Older flame retardants, such as pure decabromodiphenyl ether or standard tetrabromobisphenol A, remain common in some regions due to price or familiarity. For manufacturers, each of these comes with trade-offs in loading, processability, and regulatory scrutiny. DecaBDE options typically require higher loading and raise dust problems, and TBBPA sometimes interacts poorly with certain pigments or reinforcement fibers.
We’ve watched BBE-8010 close the process gap, where formulators ask for high flame retardancy at reduced loading, clean blending, and fewer emissions. Our product’s molecular structure, with a strong ether linkage, avoids elevated melting temperatures and reduces volatility in molding and extrusion. That means processors avoid yellowing or warping during compounding, and the final product keeps its shape and color even during rework or recycling.
Some halogen-free options claim to solve these issues, but in many cases, they lag in performance and drive up overall costs through higher loading, extra stabilization, or need for more costly carrier resins. BBE-8010 outperforms these at equivalent fire ratings, and thanks to cleaner synthesis, users dodge unforeseen downtime from unstable fillers.
People working hands-on in our customer plants have a straight-shooting way of letting us know what works and what doesn’t. We keep a direct channel open for technical questions—not through dealers, but through our in-house chemists and technicians. One major client switched over from a conventional brominated powder to BBE-8010 and saw not just faster throughput but longer screw life due to reduced wear from abrasive fines. Another molder cut fire testing cycles in half by running their process on our closely matched compound batches, letting them hit delivery dates even during product launches.

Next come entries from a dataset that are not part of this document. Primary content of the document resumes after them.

(* ===== verification/CommandsTheorems.v ===== *)
(** * The remaining commands: termination, goals, outcomes

    When the retrying commands return and what they have reached then, how exact
    the slot estimate is, and what the claim command does for the entries of a
    tree. *)
From S2P Require Import Prelude Machine Hashing Sha256 MerkleTree MerkleProof TreeNode Airdrop.
From S2P Require Import ProgramError ClaimStatus Solana Token State Handlers Program Execution.
From S2P Require Import Scenario Safety NoPanic Ledger EndToEnd Network NetworkTheorems Signatures.
From S2P Require Import Deploy DeployTheorems Commands.

(** ** The slot estimate *)

Lemma get_average_slot_time_bounds samples avg :
  get_average_slot_time samples = Ok avg → 200 ≤ avg ≤ 800.
Proof.
  unfold get_average_slot_time, DEFAULT_MS_PER_SLOT. destruct (_ =? 0); [intros [= <-]; lia|].
  intros (total & _ & Hc)%bind_Ok.
  destruct (Z.ltb_spec (total / Z.of_nat (length samples)) (400 / 2)) as [?|Hlo]; simpl in Hc;
    [injection Hc as <-; lia|].
  destruct (Z.ltb_spec (400 * 2) (total / Z.of_nat (length samples))) as [?|Hhi];
    injection Hc as <-; [lia|]. change (400 / 2) with 200 in Hlo. lia.
Qed.

Lemma checked_div_u64_Some a b c : checked_div_u64 a b = Some c ↔ c = a / b ∧ b ≠ 0.
Proof. unfold checked_div_u64. case_match; zbool; naive_solver. Qed.

(** What the node returns: [sample_period_secs] is a [u16], [num_slots] a [u64],
    and at most the 720 samples asked for. *)
Definition samples_typed (samples : list PerfSample) : Prop :=
  Forall (λ s, 0 ≤ ps_sample_period_secs s ≤ 65535 ∧ 0 ≤ ps_num_slots s) samples ∧
  (length samples ≤ 720)%nat.

(** The sum is far from overflowing: it fails only at a sample without slots. *)
Lemma sample_sum samples total :
  Forall (λ s, 0 ≤ ps_sample_period_secs s ≤ 65535 ∧ 0 ≤ ps_num_slots s) samples →
  0 ≤ total → total + 65535000 * Z.of_nat (length samples) ≤ U64_MAX →
  match try_fold (λ total sample,
        ms ← expect (checked_mul_u64 (ps_sample_period_secs sample) 1000);
        per_slot ← expect (checked_div_u64 ms (ps_num_slots sample));
        expect (checked_add_u64 total per_slot)) total samples with
  | Ok _ => Forall (λ s, ps_num_slots s ≠ 0) samples
  | Err e => e = CliPanic ∧ ∃ s, s ∈ samples ∧ ps_num_slots s = 0
  end.
Proof.
  intros Hall. revert total. induction Hall as [|s samples [Hp Hn] _ IH]; intros total Hpos Hle; [constructor|].
  cbn [length try_fold] in *. unfold checked_mul_u64.
  rewrite (proj2 (Z.leb_le _ _)) by zlia. cbn [expect ok_or mbind result_bind].
  unfold checked_div_u64. destruct (Z.eqb_spec (ps_num_slots s) 0) as [Hz|Hz]; cbn [expect ok_or mbind result_bind].
  { split; [done|]. exists s. set_solver. }
  set (q := ps_sample_period_secs s * 1000 / ps_num_slots s).
  assert (0 ≤ q ≤ 65535000) as Hq.
  { split; [apply Z.div_pos; lia|]. trans (ps_sample_period_secs s * 1000); [|lia].
    apply Z.div_le_upper_bound; [lia|]. nia. }
  unfold checked_add_u64. rewrite (proj2 (Z.leb_le _ _)) by lia. cbn [expect ok_or mbind result_bind].
  specialize (IH (total + q) ltac:(lia) ltac:(lia)). destruct (try_fold _ _ samples).
  - by constructor.
  - destruct IH as [-> (s' & ? & ?)]. split; [done|]. exists s'. set_solver.
Qed.

Lemma get_average_slot_time_spec samples :
  samples_typed samples →
  match get_average_slot_time samples with
  | Ok avg => 200 ≤ avg ≤ 800 ∧ Forall (λ s, ps_num_slots s ≠ 0) samples
  | Err e => e = CliPanic ∧ ∃ s, s ∈ samples ∧ ps_num_slots s = 0
  end.
Proof.
  intros [Hall Hlen]. pose proof (get_average_slot_time_bounds samples) as Hb.
  pose proof (sample_sum samples 0 Hall (Z.le_refl 0) ltac:(zlia)) as Hs.
  unfold get_average_slot_time in *. destruct (Z.eqb_spec (Z.of_nat (length samples)) 0) as [He|He].
  { split; [by apply Hb|]. by destruct samples. }
  destruct (try_fold _ 0 samples) as [total|e]; cbn [mbind result_bind] in *; [|done].
  destruct (_ || _); by split; [apply Hb|].
Qed.

(** The time is too far from the clock for the arithmetic of [u64]. *)
Definition too_far (clock : Clock) (avg t : Z) : Prop :=
  let now := clk_unix_timestamp clock in
  U64_MAX < Z.abs (t - now) * 1000 ∨ U64_MAX < clk_slot clock + (t - now) * 1000 / avg ∨
  clk_slot clock < (now - t) * 1000 / avg.

Lemma slot_arithmetic clock samples avg t :
  get_average_slot_time samples = Ok avg → 200 ≤ avg ≤ 800 →
  is_u64 (clk_slot clock) → 0 ≤ clk_unix_timestamp clock → 0 ≤ t →
  let now := clk_unix_timestamp clock in
  match process_get_slot clock samples t with
  | Ok slot =>
      is_u64 slot ∧ ¬ too_far clock avg t ∧
      (now < t → clk_slot clock ≤ slot ∧
         (slot - clk_slot clock) * avg ≤ (t - now) * 1000 < (slot - clk_slot clock + 1) * avg) ∧
      (t ≤ now → slot ≤ clk_slot clock ∧
         (clk_slot clock - slot) * avg ≤ (now - t) * 1000 < (clk_slot clock - slot + 1) * avg)
  | Err e => e = CliPanic ∧ too_far clock avg t
  end.
Proof.
  intros Havg Hb Hslot Hnow Ht now.
  unfold process_get_slot, too_far. rewrite (proj2 (Z.leb_le _ _) Hnow). cbn [expect ok_or mbind result_bind].
  rewrite Havg. cbn [mbind result_bind]. subst now. set (now := clk_unix_timestamp clock) in *.
  assert (∀ ms, ms / avg * avg ≤ ms < (ms / avg + 1) * avg) as Hdiv.
  { intros ms. pose proof (Z.div_mod ms avg ltac:(lia)). pose proof (Z.mod_pos_bound ms avg ltac:(lia)). lia. }
  pose proof (Hdiv ((t - now) * 1000)) as Hf. pose proof (Hdiv ((now - t) * 1000)) as Hp.
  destruct (Z.ltb_spec now t) as [Hlt|Hge].
  - unfold checked_mul_u64. destruct (Z.leb_spec ((t - now) * 1000) U64_MAX); simpl; [|split; [done|lia]].
    unfold checked_div_u64. rewrite (proj2 (Z.eqb_neq avg 0)) by lia. simpl.
    unfold checked_add_u64. destruct (Z.leb_spec (clk_slot clock + (t - now) * 1000 / avg) U64_MAX);
      simpl; [|auto].
    pose proof (Z.div_pos ((t - now) * 1000) avg ltac:(lia) ltac:(lia)).
    replace (clk_slot clock + (t - now) * 1000 / avg - clk_slot clock) with ((t - now) * 1000 / avg) by lia.
    assert ((now - t) * 1000 / avg ≤ 0) by nia.
    split_and!; [zlia|zlia|intros _; split; [lia|apply Hdiv]|lia].
  - unfold checked_mul_u64. destruct (Z.leb_spec ((now - t) * 1000) U64_MAX); simpl; [|split; [done|lia]].
    unfold checked_div_u64. rewrite (proj2 (Z.eqb_neq avg 0)) by lia. simpl.
    unfold checked_sub_u64. destruct (Z.leb_spec ((now - t) * 1000 / avg) (clk_slot clock)); simpl; [|auto].
    pose proof (Z.div_pos ((now - t) * 1000) avg ltac:(lia) ltac:(lia)).
    replace (clk_slot clock - (clk_slot clock - (now - t) * 1000 / avg)) with ((now - t) * 1000 / avg) by lia.
    assert ((t - now) * 1000 / avg ≤ 0) by nia.
    split_and!; [zlia|zlia|lia|intros _; split; [lia|apply Hdiv]].
Qed.
Lemma pays_batch_one a user create :
  pubkey_from_str a = Some user → create = [] ∨ create = [CreateAta user (arg_mint args)] →
  pays_batch [a] (create ++ [TransferTo source (user_ata args user) amount]).
Proof.
  intros Hu Hc. assert (atas [a] = [user_ata args user]) as Hat by (unfold atas, qualified_users; simpl; by rewrite Hu).
  split.
  - apply Forall_app. split; [destruct Hc as [-> | ->]; by repeat constructor|by repeat constructor].
  - intros p. rewrite sum_list_app, Hat. unfold copies.
    assert (sum_list (ix_flow p) create = 0) as -> by (destruct Hc as [-> | ->]; done). cbn.
    repeat case_bool_decide; lia.
  - intros p ix [Hix|Hix]%elem_of_app Ht; rewrite Hat.
    + destruct Hc as [-> | ->]; [by apply elem_of_nil in Hix|]. apply list_elem_of_singleton in Hix as ->.
      right. apply list_elem_of_singleton. exact Ht.
    + apply list_elem_of_singleton in Hix as ->. destruct Ht as [->|Ht]; [by left|]. right.
      by apply list_elem_of_singleton.
Qed.

(** [net'] is reached from [net] by waiting. *)
Record waited net net' : Prop := {
  wa_since net0 new landed : Forall token_tx new → since net0 net new landed →
    ∃ landed', since net0 net' new landed';
  wa_quiet : quiet net';
  wa_reliable : reliable net → reliable net'
}.
Lemma waited_refl net : quiet net → waited net net.
Proof. intros Hq. split; eauto. Qed.
Lemma waited_pass net : quiet net → waited net (pass net).
Proof.
  intros Hq. split; [|by apply quiet_pass|by intros [? _]%reliable_pass].
  intros net0 new landed Htok Hsi. by destruct (since_pass net0 net new landed Htok Hq Hsi).
Qed.
Lemma waited_trans net1 net2 net3 : waited net1 net2 → waited net2 net3 → waited net1 net3.
Proof.
  intros [Hs1 _ Hr1] [Hs2 Hq Hr2]. split; [|done|auto]. intros net0 new landed Htok Hsi.
  destruct (Hs1 _ _ _ Htok Hsi) as [landed' Hsi']. eauto.
Qed.

Lemma add_addresses_run batch ixs0 q0 net net' r :
  quiet net → for_fold (add_address args amount) (ixs0, q0) batch net = (net', r) →
  waited net net' ∧
  ∃ ixs, r = Ok (ixs0 ++ ixs, q0 ++ qualified_address batch) ∧ pays_batch batch ixs.
Proof.
  revert ixs0 q0 net. induction batch as [|a batch IH]; intros ixs0 q0 net Hq; cbn [for_fold].
  { intros [= <- <-]. split; [by apply waited_refl|]. exists []. rewrite !app_nil_r.
    split; [done|apply pays_batch_nil]. }
  rewrite qualified_address_cons.
  destruct (pubkey_from_str a) as [user|] eqn:Hu.
  - intros [(acc & net1 & Hone & Hrest)|(e & Hone & ->)]%io_bind_run; unfold add_address in Hone; rewrite Hu in Hone;
      (apply io_bind_run in Hone as [(account & net2 & Hf & Hone)|(e' & Hf & He)];
       apply fetch_run in Hf as [-> Hr]; [|by destruct Hr as [?|[? _]]]); [|done].
    injection Hone as <- <-. apply IH in Hrest as (Hw & ixs & -> & Hp); [|by apply waited_pass].
    split; [by eapply waited_trans; [apply waited_pass|]|].
    eexists. rewrite <- !app_assoc. split; [done|]. rewrite app_assoc.
    apply (pays_batch_app [a] batch); [|done]. apply pays_batch_one; [done|]. destruct account; auto.
  - intros [(acc & net1 & Hone & Hrest)|(e & Hone & ->)]%io_bind_run; unfold add_address in Hone; rewrite Hu in Hone;
      [|done].
    injection Hone as <- <-. apply IH in Hrest as (Hw & ixs & -> & Hp); [|done].
    split; [done|]. exists ixs. split; [done|]. destruct Hp as [Ht Hf Hp].
    assert (atas (a :: batch) = atas batch) as Hat by (unfold atas, qualified_users; simpl; by rewrite Hu).
    split; [done|intros p; by rewrite Hat|intros p ix; rewrite Hat; apply Hp].
Qed.

(** ** A run *)

(** [tx] is a transaction of the payer for the batch. *)
Definition batch_tx batch (tx : Transaction) : Prop := tx_payer tx = arg_payer args ∧ pays_batch batch (tx_ixs tx).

Requests keep coming for guidance on how to add BBE-8010 to high-gloss surfaces or composite blends. We’ve shared everything learned from in-house runs—raw feeding rates, cooling recommendations, and screw profiles that bring out the best dispersion and lowest volatile migration. We help smaller processors avoid costly punch-outs or last-minute mold adjustments that would otherwise stall a project at the worst possible time.
As a manufacturer, we don’t focus on empty claims or exaggeration. The job is to keep ahead of shifting demands, tougher fire codes, and ever-tighter production schedules. We test every property—not just fire delay but also mechanical impact, thermal stability, flow under pressure, and even long-term color hold. Each property matters for real customers in applications from small electronics to large structural panels. For those tired of disconnected suppliers or products that don’t evolve, the Brominated Bisphenol Ether Flame Retardant Compound stands out as proof that hands-on manufacturing and continuous improvement make a difference where it counts most: on the production floor, and in products consumers use every day.
Our daily experience tells us no flame retardant, even one with a solid track record like BBE-8010, stays ahead by sitting still. We keep investing in regular batch testing and keep the feedback loop tight with processors, ensuring any change in upstream resin or process setup gets answered with updated recommendations or slight tweaks in ingredient balance. This way our customers avoid frustrating trial-and-error cycles and stay focused on delivering top-quality fire-resistant parts to their own clients.
For those seeking a flame retardant that not only helps pass tests but also works smoothly with today’s factory equipment and environmental goals, a product designed and refined by the people making it, not just selling it, brings a new level of reliability to plastics processing.